It would take 1000 batteries (turnkey cost $6.5 million) x 7 kWh to provide 7 MWh, or 2.06 MW spread over up to 3.4 hours, which is a drop in the bucket to reduce GMP’s peak demand of about 770 MW.


– Enhanced demand management and enhanced energy efficiency would significantly reduce peak demands at significantly less cost per MW, than solar/battery system combos. However, that likely would add very little, or nothing, to GMP’s asset base.

– From the above it is clear, large solar plants must have battery systems, or other means of firming, such as a diesel-generator set, for safely connecting to the grid. 

– The peak demand, MW, is in the late afternoon, when solar energy output has become much less than at noon, even more so in winter. 

– It would be much less costly for GMP and ratepayers to turn on a quick-starting diesel-generator set for that period, as GMP has been doing for decades. A standard 1 MW, D-G set has a turnkey cost of less than $1.0 million.

Part 3.

Solar Systems Do Not Reduce High Voltage Grid Investments: Below it is shown solar systems do not reduce investments in high voltage systems, because peak demands occur when solar output is minimal, about 5 to 6 pm.

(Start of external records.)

(* ===== verification/ControlFlow.v ===== *)
(** * Pruning constant control flow

    The statements of [src/sim/ir/statements.rs] with nested bodies, jumps and
    labels, and the pass of [src/sim/opt/passes/control_flow.rs]: constant
    conditions, the pruning of statement lists, the choice of a case arm, and
    the removal of labels no jump names.  Statements without nested bodies are
    [Leaf]: the pass leaves them alone. *)

From Stdlib Require Import ZArith Lia Ascii String SpecFloat.
From stdpp Require Import base list strings.
From S2P Require Import Prelude Elab Ir Folding Eval.

(** ** Statements *)

Inductive IrCaseKind : Type := Exact | Casex | Casez | RealCase | Inside.

(** A qualifier with the identity of its source origin. *)
Inductive IrUniquePriorityCheck : Type :=
  | Unchecked
  | Unique (origin : nat)
  | Unique0 (origin : nat)
  | Priority (origin : nat).

Definition is_none (check : IrUniquePriorityCheck) : bool :=
  match check with Unchecked => true | _ => false end.

Record IrCaseItem (S : Type) := mkItem { item_exprs : list IrExpr; item_body : list S }.
Arguments mkItem {S} item_exprs item_body.
Arguments item_exprs {S} i.
Arguments item_body {S} i.

#[local] Set Warnings "-register-all".
Inductive IrStmt : Type :=
  | Located (origin : nat) (statement : IrStmt)
  | Block (body : list IrStmt)
  | ActivationScope (target : nat) (exit : string) (body : list IrStmt)
  | ImmediateAssertion (identity : nat) (condition : IrExpr) (if_true if_false : option (list IrStmt))
  | If (cond : IrExpr) (then_ : list IrStmt) (els : option (list IrStmt)) (check : IrUniquePriorityCheck)
  | While (cond : IrExpr) (body : list IrStmt)
  | WaitCond (cond : IrExpr) (sens : nat) (body : list IrStmt)
  | WaitEventTriggered (event : nat) (body : list IrStmt)
  | WaitOrder (events : nat) (success failure : list IrStmt)
  | Repeat (count : IrExpr) (body : list IrStmt)
  | Forever (body : list IrStmt)
  | For (init : list IrStmt) (cond : IrExpr) (incr body : list IrStmt)
  | Case (sel : IrExpr) (kind : IrCaseKind) (items : list (IrCaseItem IrStmt)) (check : IrUniquePriorityCheck)
  | Label (l : string)
  | Goto (l : string)
  | Leaf (tag : nat).

(** A statement with its bodies replaced by [g]; [f] acts on the statement
    under a provenance wrapper. *)
Definition stmt_map (f : IrStmt -> IrStmt) (g : list IrStmt -> list IrStmt) (s : IrStmt) : IrStmt :=
  match s with
  | Located o s' => Located o (f s')
  | Block b => Block (g b)
  | ActivationScope t exit b => ActivationScope t exit (g b)
  | ImmediateAssertion id c a b => ImmediateAssertion id c (option_map g a) (option_map g b)
  | If c t e check => If c (g t) (option_map g e) check
  | While c b => While c (g b)
  | WaitCond c sens b => WaitCond c sens (g b)
  | WaitEventTriggered ev b => WaitEventTriggered ev (g b)
  | WaitOrder evs a b => WaitOrder evs (g a) (g b)
  | Repeat n b => Repeat n (g b)
  | Forever b => Forever (g b)
  | For i c n b => For (g i) c (g n) (g b)
  | Case sel kind items check =>
      Case sel kind (map (fun it => mkItem (item_exprs it) (g (item_body it))) items) check
  | Label l => Label l
  | Goto l => Goto l
  | Leaf t => Leaf t
  end.

(** What [f] and [g] collect from the parts of a statement, in order. *)
Definition collect {A : Type} (f : IrStmt -> list A) (g : list IrStmt -> list A) (s : IrStmt) : list A :=
  let opt o := match o with Some b => g b | None => [] end in
  match s with
  | Located _ s' => f s'
  | Block b | ActivationScope _ _ b | While _ b | WaitCond _ _ b | WaitEventTriggered _ b | Repeat _ b
  | Forever b => g b
  | ImmediateAssertion _ _ a b => opt a ++ opt b
  | If _ t e _ => g t ++ opt e
  | WaitOrder _ a b => g a ++ g b
  | For i _ n b => g i ++ g n ++ g b
  | Case _ _ items _ => flat_map (fun it => g (item_body it)) items
  | Label _ | Goto _ | Leaf _ => []
  end.

(** [unlocated] *)
Fixpoint unlocated (s : IrStmt) : IrStmt :=
  match s with
  | Located _ s' => unlocated s'
  | _ => s
  end.

Definition label_of (s : IrStmt) : option string :=
  match unlocated s with Label l => Some l | _ => None end.

(** ** The pass *)

Definition truthy_const (e : IrExpr) : option bool :=
  match e_kind e with
  | Const c =>
      match c_real c with
      | Some r => Some (f64_nonzero r)
      | None => option_map (elab.contains Bit.One) (as_packed_const e)
      end
  | _ => None
  end.

Inductive Verdict : Type := VDefault | VUnmatched | VMatched | VUnknown.

Definition case_cmp (kind : IrCaseKind) (sel v : Value) : Value :=
  match kind with
  | Exact | RealCase | Inside => elab.case_eq sel v
  | Casex => elab.casex_eq sel v
  | Casez => elab.casez_eq sel v
  end.

Fixpoint verdict_loop (kind : IrCaseKind) (sel : Value) (exprs : list IrExpr) : Verdict :=
  match exprs with
  | [] => VUnmatched
  | ex :: rest =>
      match as_packed_const ex with
      | None => VUnknown
      | Some ev =>
          match kind with
          | RealCase | Inside => VUnknown
          | _ =>
              if bool_decide (to_u64 (case_cmp kind sel ev) = Some 1) then VMatched
              else verdict_loop kind sel rest
          end
      end
  end.

Definition verdict {S : Type} (kind : IrCaseKind) (sel : Value) (item : IrCaseItem S) : Verdict :=
  match item_exprs item with
  | [] => VDefault
  | exprs => verdict_loop kind sel exprs
  end.

(** The first-match scan. *)
Fixpoint first_match {S : Type} (kind : IrCaseKind) (sel : Value) (prefix_proven : bool)
    (items : list (IrCaseItem S)) : option (list S) :=
  match items with
  | [] => None
  | item :: rest =>
      match verdict kind sel item with
      | VUnmatched => first_match kind sel prefix_proven rest
      | VMatched => if prefix_proven then Some (item_body item) else first_match kind sel false rest
      | _ => first_match kind sel false rest
      end
  end.

(** The default scan: the first default body, and whether every other item is
    provably dead. *)
Fixpoint default_scan {S : Type} (kind : IrCaseKind) (sel : Value) (default_body : option (list S))
    (all_dead : bool) (items : list (IrCaseItem S)) : option (list S) * bool :=
  match items with
  | [] => (default_body, all_dead)
  | item :: rest =>
      match verdict kind sel item with
      | VUnmatched => default_scan kind sel default_body all_dead rest
      | VDefault =>
          let default_body := match default_body with Some b => Some b | None => Some (item_body item) end in
          default_scan kind sel default_body all_dead rest
      | _ => default_scan kind sel default_body false rest
      end
  end.

Definition pick_case_branch {S : Type} (sel : IrExpr) (kind : IrCaseKind) (items : list (IrCaseItem S))
    : option (list S) :=
  sel_v ← as_packed_const sel;
  match first_match kind sel_v true items with
  | Some body => Some body
  | None =>
      let '(default_body, all_dead) := default_scan kind sel_v None true items in
      if negb all_dead then None
      else match default_body with Some body => Some body | None => Some [] end
  end.

(** [prune_nested_in_place] of a statement and what [prune_stmt_list] puts out
    for it.  A case arm is chosen by the expressions of the items alone, so it
    is chosen here among the pruned items. *)
Fixpoint prune (s : IrStmt) : IrStmt * list IrStmt :=
  let prune_list := fun l => flat_map (fun c => snd (prune c)) l in
  let item_map := fun it => mkItem (item_exprs it) (prune_list (item_body it)) in
  let nested :=
    match s with
    | Located o s' => Located o (fst (prune s'))
    | Block b => Block (prune_list b)
    | ActivationScope t exit b => ActivationScope t exit (prune_list b)
    | ImmediateAssertion id c a b => ImmediateAssertion id c (option_map prune_list a) (option_map prune_list b)
    | If c t e check => if is_none check then If c (prune_list t) (option_map prune_list e) check else s
    | While c b =>
        match truthy_const c with
        | Some false => Block []
        | _ => While c (prune_list b)
        end
    | WaitCond c sens b =>
        match truthy_const c with
        | Some true => Block (prune_list b)
        | _ => WaitCond c sens (prune_list b)
        end
    | WaitEventTriggered ev b => WaitEventTriggered ev (prune_list b)
    | WaitOrder evs a b => WaitOrder evs (prune_list a) (prune_list b)
    | Repeat n b => Repeat n (prune_list b)
    | Forever b => Forever (prune_list b)
    | For i c n b => For (prune_list i) c (prune_list n) (prune_list b)
    | Case sel kind items check =>
        let pruned := map item_map items in
        if is_none check then
          match pick_case_branch sel kind pruned with
          | Some picked => Block picked
          | None => Case sel kind pruned check
          end
        else Case sel kind pruned check
    | Label _ | Goto _ | Leaf _ => s
    end in
  let listed :=
    match s with
    | If c t e check =>
        if is_none check then
          match truthy_const c with
          | Some true => prune_list t
          | Some false => match e with Some b => prune_list b | None => [] end
          | None => [If c (prune_list t) (option_map prune_list e) check]
          end
        else [nested]
    | _ => [nested]
    end in
  (nested, listed).

Definition prune_nested_in_place (s : IrStmt) : IrStmt := fst (prune s).
Definition prune_stmt_list (l : list IrStmt) : list IrStmt := flat_map (fun c => snd (prune c)) l.

Fixpoint goto_names (s : IrStmt) : list string :=
  match s with
  | Goto l => [l]
  | _ => collect goto_names (flat_map goto_names) s
  end.
Definition collect_goto_names (l : list IrStmt) : list string := flat_map goto_names l.

Definition retained (referenced : list string) (s : IrStmt) : bool :=
  match label_of s with
  | Some l => bool_decide (l ∈ referenced)
  | None => true
  end.

(** [retain] keeps the referenced labels of a list; the kept statements are
    stripped in turn. *)
Fixpoint strip_stmt (referenced : list string) (s : IrStmt) : IrStmt :=
  stmt_map (strip_stmt referenced)
    (fun l => flat_map (fun c => if retained referenced c then [strip_stmt referenced c] else []) l) s.
Definition strip_labels_in (l : list IrStmt) (referenced : list string) : list IrStmt :=
  flat_map (fun c => if retained referenced c then [strip_stmt referenced c] else []) l.

Definition strip_unreferenced_labels (l : list IrStmt) : list IrStmt :=
  strip_labels_in l (collect_goto_names l).

(** The expressions of the statements, rewritten. *)
Fixpoint map_exprs (f : IrExpr -> IrExpr) (s : IrStmt) : IrStmt :=
  match s with
  | Located o s' => Located o (map_exprs f s')
  | Block b => Block (map (map_exprs f) b)
  | ActivationScope t exit b => ActivationScope t exit (map (map_exprs f) b)
  | ImmediateAssertion id c a b =>
      ImmediateAssertion id (f c) (option_map (map (map_exprs f)) a) (option_map (map (map_exprs f)) b)
  | If c t e check => If (f c) (map (map_exprs f) t) (option_map (map (map_exprs f)) e) check
  | While c b => While (f c) (map (map_exprs f) b)
  | WaitCond c sens b => WaitCond (f c) sens (map (map_exprs f) b)
  | WaitEventTriggered ev b => WaitEventTriggered ev (map (map_exprs f) b)
  | WaitOrder evs a b => WaitOrder evs (map (map_exprs f) a) (map (map_exprs f) b)
  | Repeat n b => Repeat (f n) (map (map_exprs f) b)
  | Forever b => Forever (map (map_exprs f) b)
  | For i c n b => For (map (map_exprs f) i) (f c) (map (map_exprs f) n) (map (map_exprs f) b)
  | Case sel kind items check =>
      Case (f sel) kind
        (map (fun it => mkItem (map f (item_exprs it)) (map (map_exprs f) (item_body it))) items) check
  | Label l => Label l
  | Goto l => Goto l
  | Leaf t => Leaf t
  end.

(** The passes on one body: expressions first, then control flow. *)
Definition run_body (powf : f64 -> f64 -> f64) (visits : nat -> bool) (cfg : OptConfig) (l : list IrStmt)
    : list IrStmt :=
  let l := map (map_exprs (run_expr powf visits cfg)) l in
  if prune_branches cfg then strip_unreferenced_labels (prune_stmt_list l) else l.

Below is a table with the hourly NE demand on 13 July 2016 from the real-time ISO-NE grid status website. The NE peak demand was 22173 MW at 5 pm. The Vermont demand values were obtained by pro-rating, based on an assumed 1000 MW peak demand. See page 6 of URL.

The NREL pvwatts program was used to obtain the hourly output in July for a 5 kW system in Woodstock, VT, using Concord, NH, weather data. That output was prorated upwards, based on an assumed Vermont installed solar system capacity of 125 MW.

If Vermont’s maximum solar output is assumed to occur on 13 July 2016, the output of the 125 MW would have been 15.8 MW during hour 17 (5 pm), for a demand reduction of 1.58%. If Vermont’s solar system capacity were doubled, that demand reduction percentage would also double.


– The NE grid capacity is designed to accommodate at least the maximum demand that could occur in the foreseeable future. 

– The small demand reduction percent due to solar output would have minimal impact on grid capacity design and investments.

– Solar output (and wind output) cannot be counted on to reduce grid design capacity, because in New England:

During winter, solar output could be near zero, if panels were covered with snow and ice when peak demand occurs. 

Solar output is near zero, or zero, about 75% of the hours of the year. 

Wind output is near zero, or zero, about 40% of the hours of the year.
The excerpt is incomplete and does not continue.